# Task prompt
Word for word, set down every line of the entries below from the line with "- change (writes_of" to the line with "- by rewrite", including both, and no other line.
*** Source information
(** events that follow the world [w] directly *)
Lemma follows_evs {S} (w : world S) evs h s acs n :
  (length evs <= n)%nat -> accesses evs = rev acs ->
  follows w (World (evs ++ w_log w) h s) n acs.
Proof. intros. by exists evs. Qed.

(** the bounded polls return the first value that passes, and only look *)
Lemma wp_poll {A} (reg : Z) (ok : Z -> bool) (f : Z -> A) (test : Z -> option A) (giveup : A) w
    (Q : A -> world can_ctx -> Prop) :
  zynq_bringup_param = false ->
  (forall v, test v = if ok v then Some (f v) else None) ->
  (forall r acs w', w_st w' = w_st w -> w_held w' = w_held w -> follows w w' poll_events acs ->
     polled (addr_add (zcan_ip_reg (cc_zcan (w_st w))) reg) ok 502 r acs ->
     Q (from_option f giveup r) w') ->
  wp (poll reg test giveup) Q w.
Proof.
  intros Hb Htest HQ. unfold poll. set (a := addr_add _ reg) in *.
  apply (wp_loop (fun j v => 0 <= j <= 501 /\ w_st v = w_st w /\ w_held v = w_held w /\
             exists vs, length vs = Z.to_nat j /\ Forall (fun x => ok x = false) vs /\
               follows w v (2 * Z.to_nat j) (map (Rd a) vs))
           (fun j _ => Z.to_nat (501 - j))).
  - split; [lia |]. split; [done |]. split; [done |]. exists []. split_and!; [done | done | apply follows_refl].
  - unfold poll_fuel, ZCAN_PIO_TX_RETRIES. lia.
  - intros j v (Hj & Hs & Hh & vs & Hlen & Hno & Hf). unfold zcan_reg_read.
    apply wp_bind, wp_bind, wp_gets, wp_io_read; [exact Hb |]. intros r _. rewrite Hs. fold a.
    assert (follows w (emit (Ev (MmioRead a) r) v) (2 * Z.to_nat j + 1) (map (Rd a) (vs ++ [u32 r]))) as Hf1.
    { rewrite map_app. eapply follows_trans; [exact Hf |]. by apply (follows_evs v [_]). }
    rewrite Htest. destruct (ok (u32 r)) eqn:Eok.
    { apply wp_ret. apply (HQ (Some (u32 r)) (map (Rd a) (vs ++ [u32 r]))); [done | done | |].
      - destruct Hf1 as (evs & ? & ? & ?). exists evs. split_and!; [done | unfold poll_events; lia | done].
      - apply polled_found; [done | done | lia]. }
    destruct (Z.ltb_spec ZCAN_PIO_TX_RETRIES j); unfold ZCAN_PIO_TX_RETRIES in *.
    { apply wp_ret. apply (HQ None (map (Rd a) (vs ++ [u32 r]))); [done | done | |].
      - destruct Hf1 as (evs & ? & ? & ?). exists evs. split_and!; [done | unfold poll_events; lia | done].
      - apply polled_never; [apply Forall_app; by split; [| apply Forall_singleton] |].
        rewrite length_app. cbn [length]. lia. }
    unfold usleep_range. apply wp_bind, wp_tell, wp_ret. split; [| lia]. split; [lia |].
    split; [done |]. split; [done |]. exists (vs ++ [u32 r]). split_and!.
    + rewrite length_app. cbn [length]. lia.
    + apply Forall_app. by split; [| apply Forall_singleton].
    + rewrite <- (app_nil_r (map _ _)).
      replace (2 * Z.to_nat (j + 1))%nat with (2 * Z.to_nat j + 1 + 1)%nat by lia.
      eapply follows_trans; [exact Hf1 |]. by apply (follows_evs (emit _ v) [_]).
Qed.

(** *** One message *)

(** the four register writes that put a frame in a FIFO *)
Definition frame_writes (base : addr) (id dlc dw1 dw2 : Z) (m : bcan_msg) : list (addr * Z) :=
  [(addr_add base id, cmsg_id m); (addr_add base dlc, cmsg_len m);
   (addr_add base dw1, cmsg_data1 m); (addr_add base dw2, cmsg_data2 m)].
(** clearing the transmission interrupt bits, when polling *)
Definition ack_writes (base : addr) (poll : bool) : list (addr * Z) :=
  if poll then [(addr_add base ZCAN_IP_ICR, Z.lor ZCAN_IP_INTR_TXOK ZCAN_IP_INTR_ERROR)] else [].

(** the values of the status register [stat] that let a frame in: of one read, or of the
    last of a poll *)
Definition room_seen (wait : bool) (stat : addr) (full : Z) (acs : list access) : Prop :=
  if wait then exists v, polled stat (fun v => Z.land v full =? 0) 502 (Some v) acs
  else exists v, Z.land v full = 0 /\ acs = [Rd stat v].
(** the end of a transmission seen in the interrupt status [isr], when polling; a trace
    may read the register once more *)
Definition end_seen (do_poll : bool) (isr : addr) (acs : list access) : Prop :=
  if do_poll then exists v acs0 more,
    polled isr (fun v => negb (Z.land v (Z.lor ZCAN_IP_INTR_TXOK ZCAN_IP_INTR_ERROR) =? 0)) 502 (Some v) acs0 /\
    acs = acs0 ++ more /\ (more = [] \/ exists x, more = [Rd isr x])
  else acs = [].

(** what a transmission can return, with the accesses it makes: nothing unless the IP is
    started; refused only when the status register says full, after one read or after
    502; the frame in four writes only when it says there is room; and OK only after the
    frame, and when polling only after the end of its transmission was seen *)
Inductive tx_outcome (started wait do_poll : bool) (stat isr : addr) (full : Z) (ack frame : list (addr * Z))
  : Z -> list access -> Prop :=
| tx_not_started : started = false ->
    tx_outcome started wait do_poll stat isr full ack frame BCAN_FAIL []
| tx_busy v : started = true -> wait = false -> Z.land v full <> 0 ->
    tx_outcome started wait do_poll stat isr full ack frame BCAN_DEV_BUSY (wrs ack ++ [Rd stat v])
| tx_still_full acs : started = true -> wait = true ->
    polled stat (fun v => Z.land v full =? 0) 502 None acs ->
    tx_outcome started wait do_poll stat isr full ack frame BCAN_FAIL (wrs ack ++ acs)
| tx_no_status acs acs' : started = true -> room_seen wait stat full acs -> do_poll = true ->
    polled isr (fun v => negb (Z.land v (Z.lor ZCAN_IP_INTR_TXOK ZCAN_IP_INTR_ERROR) =? 0)) 502 None acs' ->
    tx_outcome started wait do_poll stat isr full ack frame BCAN_FAIL (wrs ack ++ acs ++ wrs frame ++ acs')
| tx_sent acs acs' : started = true -> room_seen wait stat full acs -> end_seen do_poll isr acs' ->
    tx_outcome started wait do_poll stat isr full ack frame BCAN_OK (wrs ack ++ acs ++ wrs frame ++ acs' ++ wrs ack).

Definition started (s : can_ctx) : bool := bool_decide (zcan_pio_state (cc_zcan s) = ZYNQ_STATE_START).

Lemma room_writes wait stat full acs : room_seen wait stat full acs -> writes_of acs = [].
Proof. destruct wait; [intros [v Hp]; by eapply polled_writes | by intros (v & _ & ->)]. Qed.

Lemma end_writes do_poll isr acs : end_seen do_poll isr acs -> writes_of acs = [].
Proof.
  destruct do_poll; [| by intros ->]. intros (v & acs0 & more & Hp & -> & Hm).
  rewrite writes_of_app, (polled_writes _ _ _ _ _ Hp). by destruct Hm as [->|[x ->]].
Qed.

(** the register writes that go with an outcome *)
Lemma tx_outcome_writes st wait stat isr full frame rc acs :
  tx_outcome st wait false stat isr full [] frame rc acs ->
  (rc = BCAN_OK \/ rc = BCAN_DEV_BUSY \/ rc = BCAN_FAIL) /\
  writes_of acs = if rc =? BCAN_OK then frame else [].
Proof.
  intros [|v|acs0 _ _ Hp|acs0 acs1|acs0 acs1 _ Hr He]; [by auto | by auto | | done |].
  - split; [by auto |]. by eapply polled_writes.
  - split; [by auto |]. cbn [wrs map app]. rewrite !writes_of_app, writes_of_wrs.
    by rewrite (room_writes _ _ _ _ Hr), (end_writes _ _ _ He), !app_nil_r.
Qed.

(** nothing is accessed unless started, and only the registers given are written *)
Lemma tx_outcome_access st wait poll stat isr full ack frame rc acs :
  tx_outcome st wait poll stat isr full ack frame rc acs ->
  (acs = [] \/ st = true) /\ forall p, p ∈ writes_of acs -> p ∈ ack ++ frame.
Proof.
  intros [_|v Hs _ _|acs0 Hs _ Hn|acs0 acs1 Hs Hroom _ Hn|acs0 acs1 Hs Hroom Hend]; (split; [by auto |]); intros p;
    rewrite ?writes_of_app, ?writes_of_wrs.
  - intros []%elem_of_nil.
  - change (writes_of [Rd stat v]) with (@nil (addr * Z)). rewrite app_nil_r, elem_of_app. by left.
  - rewrite (polled_writes _ _ _ _ _ Hn), app_nil_r, elem_of_app. by left.
  - by rewrite (room_writes _ _ _ _ Hroom), (polled_writes _ _ _ _ _ Hn), app_nil_r.
  - rewrite (room_writes _ _ _ _ Hroom), (end_writes _ _ _ Hend), !elem_of_app. cbn. rewrite elem_of_nil. tauto.
Qed.

Lemma wp_tx_room full_bit wait w (Q : option Z -> world can_ctx -> Prop) :
  zynq_bringup_param = false ->
  let stat := addr_add (zcan_ip_reg (cc_zcan (w_st w))) ZCAN_IP_PIO_STATUS in
  (forall r acs w', w_st w' = w_st w -> w_held w' = w_held w -> follows w w' poll_events acs ->
     r = None /\ room_seen wait stat full_bit acs
     \/ r = Some BCAN_FAIL /\ wait = true /\ polled stat (fun v => Z.land v full_bit =? 0) 502 None acs
     \/ r = Some BCAN_DEV_BUSY /\ wait = false /\ (exists v, Z.land v full_bit <> 0 /\ acs = [Rd stat v]) ->
     Q r w') ->
  wp (tx_room full_bit wait) Q w.
Proof.
  intros Hb stat HQ. unfold tx_room. destruct wait.
  - unfold poll_not_full. apply wp_bind.
    apply (wp_poll _ (fun v => Z.land v full_bit =? 0) (fun _ => true)); [exact Hb | |].
    { intros v. unfold tst. by destruct (Z.land v full_bit =? 0). }
    intros r acs w' Hs Hh Hf Hp. apply wp_ret, (HQ _ acs); try done.
    destruct r as [v|]; [left; split; [done | by exists v] | by right; left].
  - unfold zcan_reg_read. apply wp_bind, wp_bind, wp_gets, wp_io_read; [exact Hb |]. intros r _.
    apply wp_ret, (HQ _ [Rd stat (u32 r)]); [done | done | |].
    + by apply (follows_evs w [_]); [unfold poll_events; simpl; lia |].
    + unfold tst. destruct (Z.eqb_spec (Z.land (u32 r) full_bit) 0) as [E|E]; cbn [negb].
      * left. split; [done |]. by exists (u32 r).
      * right. right. split; [done |]. split; [done |]. by exists (u32 r).
Qed.

Lemma wp_tx_over do_poll w (Q : bool -> world can_ctx -> Prop) :
  zynq_bringup_param = false ->
  let isr := addr_add (zcan_ip_reg (cc_zcan (w_st w))) ZCAN_IP_ISR in
  (forall r w' acs, w_st w' = w_st w -> w_held w' = w_held w ->
     follows w w' (poll_events + 2) acs ->
     r = true /\ (exists acs', end_seen do_poll isr acs' /\
       acs = acs' ++ wrs (ack_writes (zcan_ip_reg (cc_zcan (w_st w))) do_poll))
     \/ r = false /\ do_poll = true /\
       polled isr (fun v => negb (Z.land v (Z.lor ZCAN_IP_INTR_TXOK ZCAN_IP_INTR_ERROR) =? 0)) 502 None acs ->
     Q r w') ->
  wp (tx_over do_poll) Q w.
Proof.
  intros Hb isr HQ. unfold tx_over. destruct do_poll.
  - unfold poll_tx_over. apply wp_bind.
    apply (wp_poll _ (fun v => negb (Z.land v (Z.lor ZCAN_IP_INTR_TXOK ZCAN_IP_INTR_ERROR) =? 0)) Some); [exact Hb | |].
    { intros v. unfold tst. by destruct (Z.land v _ =? 0). }
    intros r acs w1 Hs Hh Hf1 Hp. fold isr in Hp. destruct r as [v|]; cbn [from_option].
    2:{ apply wp_ret, (HQ _ _ acs); [done | done | | by auto].
        destruct Hf1 as (evs & ? & ? & ?). exists evs. split_and!; [done | lia | done]. }
    apply wp_bind.
    assert (forall w2 more, w_st w2 = w_st w1 -> w_held w2 = w_held w1 -> follows w1 w2 1 more ->
      more = [] \/ (exists x, more = [Rd isr x]) ->
      wp (zcan_reg_write ZCAN_IP_ICR (Z.lor ZCAN_IP_INTR_TXOK ZCAN_IP_INTR_ERROR) ≫=
          (fun _ => mret true)) Q w2) as Hlast.
    { intros w2 more Hs2 Hh2 Hf2 Hm. dev_steps. rewrite Hs2, Hs.
      apply (HQ _ _ ((acs ++ more) ++ wrs (ack_writes (zcan_ip_reg (cc_zcan (w_st w))) true)));
        cbn [w_st w_held emit]; [congruence | congruence | |].
      - replace (poll_events + 2)%nat with (poll_events + 1 + 1)%nat by lia.
        eapply follows_trans; [eapply follows_trans; [exact Hf1 | exact Hf2] |]. by apply (follows_evs w2 [_]).
      - left. split; [done |]. exists (acs ++ more). split; [by exists v, acs, more | done]. }
    apply wp_when; intros _; [| apply (Hlast _ []); [done | done | | by left]].
    2:{ destruct (follows_refl w1) as (e & He & Hn & Ha). exists e. split_and!; [done | lia | done]. }
    unfold zynq_trace. apply wp_when; intros _; [| apply (Hlast _ []); [done | done | | by left]].
    2:{ destruct (follows_refl w1) as (e & He & Hn & Ha). exists e. split_and!; [done | lia | done]. }
    unfold discard, zcan_reg_read. apply wp_bind, wp_bind, wp_gets, wp_io_read; [exact Hb |]. intros x _.
    apply wp_ret, (Hlast _ [Rd isr (u32 x)]); [done | done | | right; by eexists].
    rewrite Hs. by apply (follows_evs w1 [_]).
  - apply wp_ret. apply (HQ _ _ []); [done | done | | left; split; [done |]; by exists []].
    exists []. split; [done |]. split; [simpl; lia | done].
Qed.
******
# Exercise solution
  - change (writes_of [Rd stat v]) with (@nil (addr * Z)). rewrite app_nil_r, elem_of_app. by left.
  - rewrite (polled_writes _ _ _ _ _ Hn), app_nil_r, elem_of_app. by left.
  - by rewrite (room_writes _ _ _ _ Hroom), (polled_writes _ _ _ _ _ Hn), app_nil_r.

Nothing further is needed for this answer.